Back to our 50% numbers. That puts it into the territory of many of those cars needing new batteries or drive units by the end of it, since Tesla offers 8 years of battery/drive unit warranty (or 100K miles, but we'll ignore that conditional), and we will assume (contrary to current evidence, as they have been replacing drive units, and some cars are on their third one, but we'll give them the assumption that by the time they ramp up to making some fraction of the 8 million electric cars being sold at the predicated rate of 50%, they will have largely engineered out the premature failures). The drive unit and battery are a significant fraction of the cost of the car, while the cabins and frame will likely have been damaged by being driven for several years, as well as stylings and materials having moved on. Meaning that likely most people will want to just buy a new one instead of replacing just the drive unit and battery pack. If you presume that say, 25% of the remaining cars from a given year will be taken off the road after the eight years of warranty (as the whole car warranty is shorter) due to drive-train, battery, or frame issues (IE, uneconomical to repair), this does mean that a gradually increasing amount of production goes to replace cars that are at end of life, extending the time frame to hit 50%.

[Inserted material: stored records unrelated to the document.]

(** X29. For a sample whose name contains a dot the file gets the sample's
    name as it is, and the success alert is shown whatever the hook does.
    When the text after the last dot of the name is not empty, it is the
    extension and the format field plays no part: a supported one is
    loaded under that type, any other is rejected as unsupported and the
    previous model stays. When the name ends with a dot, the extension is
    taken from the MIME type that was built from the format field: a
    supported format is loaded under that type, any other is rejected with
    an empty extension. *)
Theorem sample_with_dotted_name (fault : ModelFile.Fault)
    (model : SampleModel) (p suf : string) (blobSize : N) (st : AppState) :
  s_name model = p +:+ String "." suf ->
  Js.includes "." suf = false ->
  (blobSize <= ModelFile.MAX_SIZE)%N ->
  let after := handleSampleModelSelect fault model (Fetched blobSize) st in
  let rejected extension :=
    ModelFile.error (hook after) = Some ("Unsupported file format: ." +:+ extension)
    /\ ModelFile.modelUrl (hook after) = ModelFile.modelUrl (hook st)
    /\ ModelFile.fileType (hook after) = ModelFile.fileType (hook st)
    /\ browser after = browser st in
  let loaded extension :=
    ModelFile.fileType (hook after) = Some extension
    /\ ModelFile.fileName (hook after) = Some (s_name model)
    /\ ModelFile.modelUrl (hook after)
       = Some (ModelFile.blobUrl (ModelFile.origin (browser st))
                                 (ModelFile.issued (browser st)))
    /\ ModelFile.error (hook after) = None in
  alert after = mkAlert true ("Loaded sample model: " +:+ s_name model) success
  /\ (suf <> "" -> Js.toLowerCase suf ∉ ModelFile.supportedFormats ->
      rejected (Js.toLowerCase suf))
  /\ (suf <> "" -> Js.toLowerCase suf ∈ ModelFile.supportedFormats ->
      fault = ModelFile.NoFault -> loaded (Js.toLowerCase suf))
  /\ (suf = "" -> Js.toLowerCase (s_format model) ∈ ModelFile.supportedFormats ->
      fault = ModelFile.NoFault -> loaded (Js.toLowerCase (s_format model)))
  /\ (suf = "" -> Js.toLowerCase (s_format model) ∉ ModelFile.supportedFormats ->
      rejected "").
Proof.
  intros Hname Hsuf Hsz after rejected loaded. subst rejected loaded after.
  unfold handleSampleModelSelect. cbn [showAlert hook browser alert].
  destruct (callLoadModel_fields fault (sampleFile model blobSize) st) as (-> & -> & _).
  assert (Hfile : sampleFile model blobSize
                  = ModelFile.mkFile (p +:+ String "." suf) blobSize
                                     (mimeTypeOf (s_format model))).
  { unfold sampleFile. now rewrite Hname, includes_suffix_after. }
  rewrite Hfile.
  pose proof (detectExtension_dotted_sample p suf blobSize (s_format model) Hsuf)
    as Hdet.
  split; [reflexivity|].
  split; [|split; [|split]].
  - intros Hne Hunsup. rewrite bool_decide_eq_false_2 in Hdet by exact Hne.
    rewrite loadModel_unsupported; [|exact Hsz|]; rewrite Hdet.
    + now repeat split.
    + unfold ModelFile.unsupported. cbn [Js.truthy_opt default].
      rewrite truthy_toLowerCase by exact Hne.
      now rewrite (bool_decide_eq_false_2 _ Hunsup).
  - intros Hne Hsup ->. rewrite bool_decide_eq_false_2 in Hdet by exact Hne.
    rewrite loadModel_loaded; [|exact Hsz|rewrite Hdet; now apply supported_accepted].
    cbn [fst ModelFile.fileType ModelFile.fileName ModelFile.modelUrl ModelFile.error
         ModelFile.name].
    now rewrite Hdet, Hname.
  - intros Hempty Hsup ->. rewrite !bool_decide_eq_true_2 in Hdet by assumption.
    rewrite loadModel_loaded; [|exact Hsz|rewrite Hdet; now apply supported_accepted].
    cbn [fst ModelFile.fileType ModelFile.fileName ModelFile.modelUrl ModelFile.error
         ModelFile.name].
    now rewrite Hdet, Hname.
  - intros Hempty Hunsup. rewrite bool_decide_eq_true_2 in Hdet by exact Hempty.
    rewrite bool_decide_eq_false_2 in Hdet by exact Hunsup.
    rewrite loadModel_unsupported; [|exact Hsz|]; rewrite Hdet.
    + now repeat split.
    + reflexivity.
Qed.

Lemma sample_with_dotted_name_witness :
  ModelFile.error
    (hook (handleSampleModelSelect ModelFile.NoFault
             (mkSample "Duck v1.0" "/models/duck.glb" "glb") (Fetched 4096)
             (initialApp (ModelFile.mkBrowser "https://m3d.example.org" 0 ∅ ∅))))
  = Some "Unsupported file format: .0"
  /\ ModelFile.fileType
       (hook (handleSampleModelSelect ModelFile.NoFault
                (mkSample "model." "/models/duck.glb" "glb") (Fetched 4096)
                (initialApp (ModelFile.mkBrowser "https://m3d.example.org" 0 ∅ ∅))))
     = Some "glb"
  /\ ModelFile.error
       (hook (handleSampleModelSelect ModelFile.NoFault
                (mkSample "model." "/models/notes.txt" "txt") (Fetched 4096)
                (initialApp (ModelFile.mkBrowser "https://m3d.example.org" 0 ∅ ∅))))
     = Some "Unsupported file format: .".
Proof.
  split; [|split].
  - destruct (sample_with_dotted_name ModelFile.NoFault
                (mkSample "Duck v1.0" "/models/duck.glb" "glb") "Duck v1" "0" 4096
                (initialApp (ModelFile.mkBrowser "https://m3d.example.org" 0 ∅ ∅)))
      as (_ & H & _); [reflexivity|reflexivity|vm_compute; discriminate|].
    apply H; [discriminate|].
    unfold ModelFile.supportedFormats. rewrite !not_elem_of_cons.
    repeat split; try discriminate. apply not_elem_of_nil.
  - destruct (sample_with_dotted_name ModelFile.NoFault
                (mkSample "model." "/models/duck.glb" "glb") "model" "" 4096
                (initialApp (ModelFile.mkBrowser "https://m3d.example.org" 0 ∅ ∅)))
      as (_ & _ & _ & H & _); [reflexivity|reflexivity|vm_compute; discriminate|].
    apply H; [reflexivity| |reflexivity].
    apply elem_of_cons. now left.
  - destruct (sample_with_dotted_name ModelFile.NoFault
                (mkSample "model." "/models/notes.txt" "txt") "model" "" 4096
                (initialApp (ModelFile.mkBrowser "https://m3d.example.org" 0 ∅ ∅)))
      as (_ & _ & _ & _ & H); [reflexivity|reflexivity|vm_compute; discriminate|].
    apply H; [reflexivity|].
    unfold ModelFile.supportedFormats. rewrite !not_elem_of_cons.
    repeat split; try discriminate. apply not_elem_of_nil.
Defined.

End AppFacts.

So, in short, your guess was incorrect Re: age of cars. But a simple math model shows that at 7 years, not far from your guess of 6 years, if the Most buying electric from your statement was extrapolated to nearly 100%, then you could have the slim majority of cars on the road be electric. After that time period, however, EV's would increasingly replace previous generation EV's, due to longevity concerns on the batteries, and how much of a percentage of cars cost they make up, while gas cars would be hitting parts starvation, at least for the lower end cars, for drive-train specific components, as very few would or could be shared with EV's, while the 3rd party parts are going to be more expensive, as fewer and fewer people will be buying them. I suspect we would have to see at least initially, a backslide in longevity and increases in sales, or else the car fleet would contract (likely both), making it so that fewer people have cars of their own.
Premium hardware versus software product. Apple doesn't support the version of iOS that come out on the 5S with much of anything. You can upgrade it to the latest, or mostly suffer without software support. On the other hand, for the phones with the option to upgrade to Windows phone 10, you still get a modicum of support, admittedly, not very much beyond bare minimums. Look at Google, they don't support 4 year old software, and nor do they or most manufacturers support 4 year plus old phones. If you want any support, you need to flash new ROMs for your android device, and most manufacturers try to make that hard. I won't say this is a non-issue, but in comparison to other manufacturers, a clear EoL policy, and Microsoft's usual attempts to enable you to upgrade to their latest software means that while the app store is currently hosed, they may very well fix that, and if they don't, they made it pretty clear that they were getting ready to shelve it. Unlike say, Nextbit, or dozens of other smaller phone manufacturers, or even the big ones, who have folded, or simply stopped updating it, with the only notice that they stopped being that things gradually fail.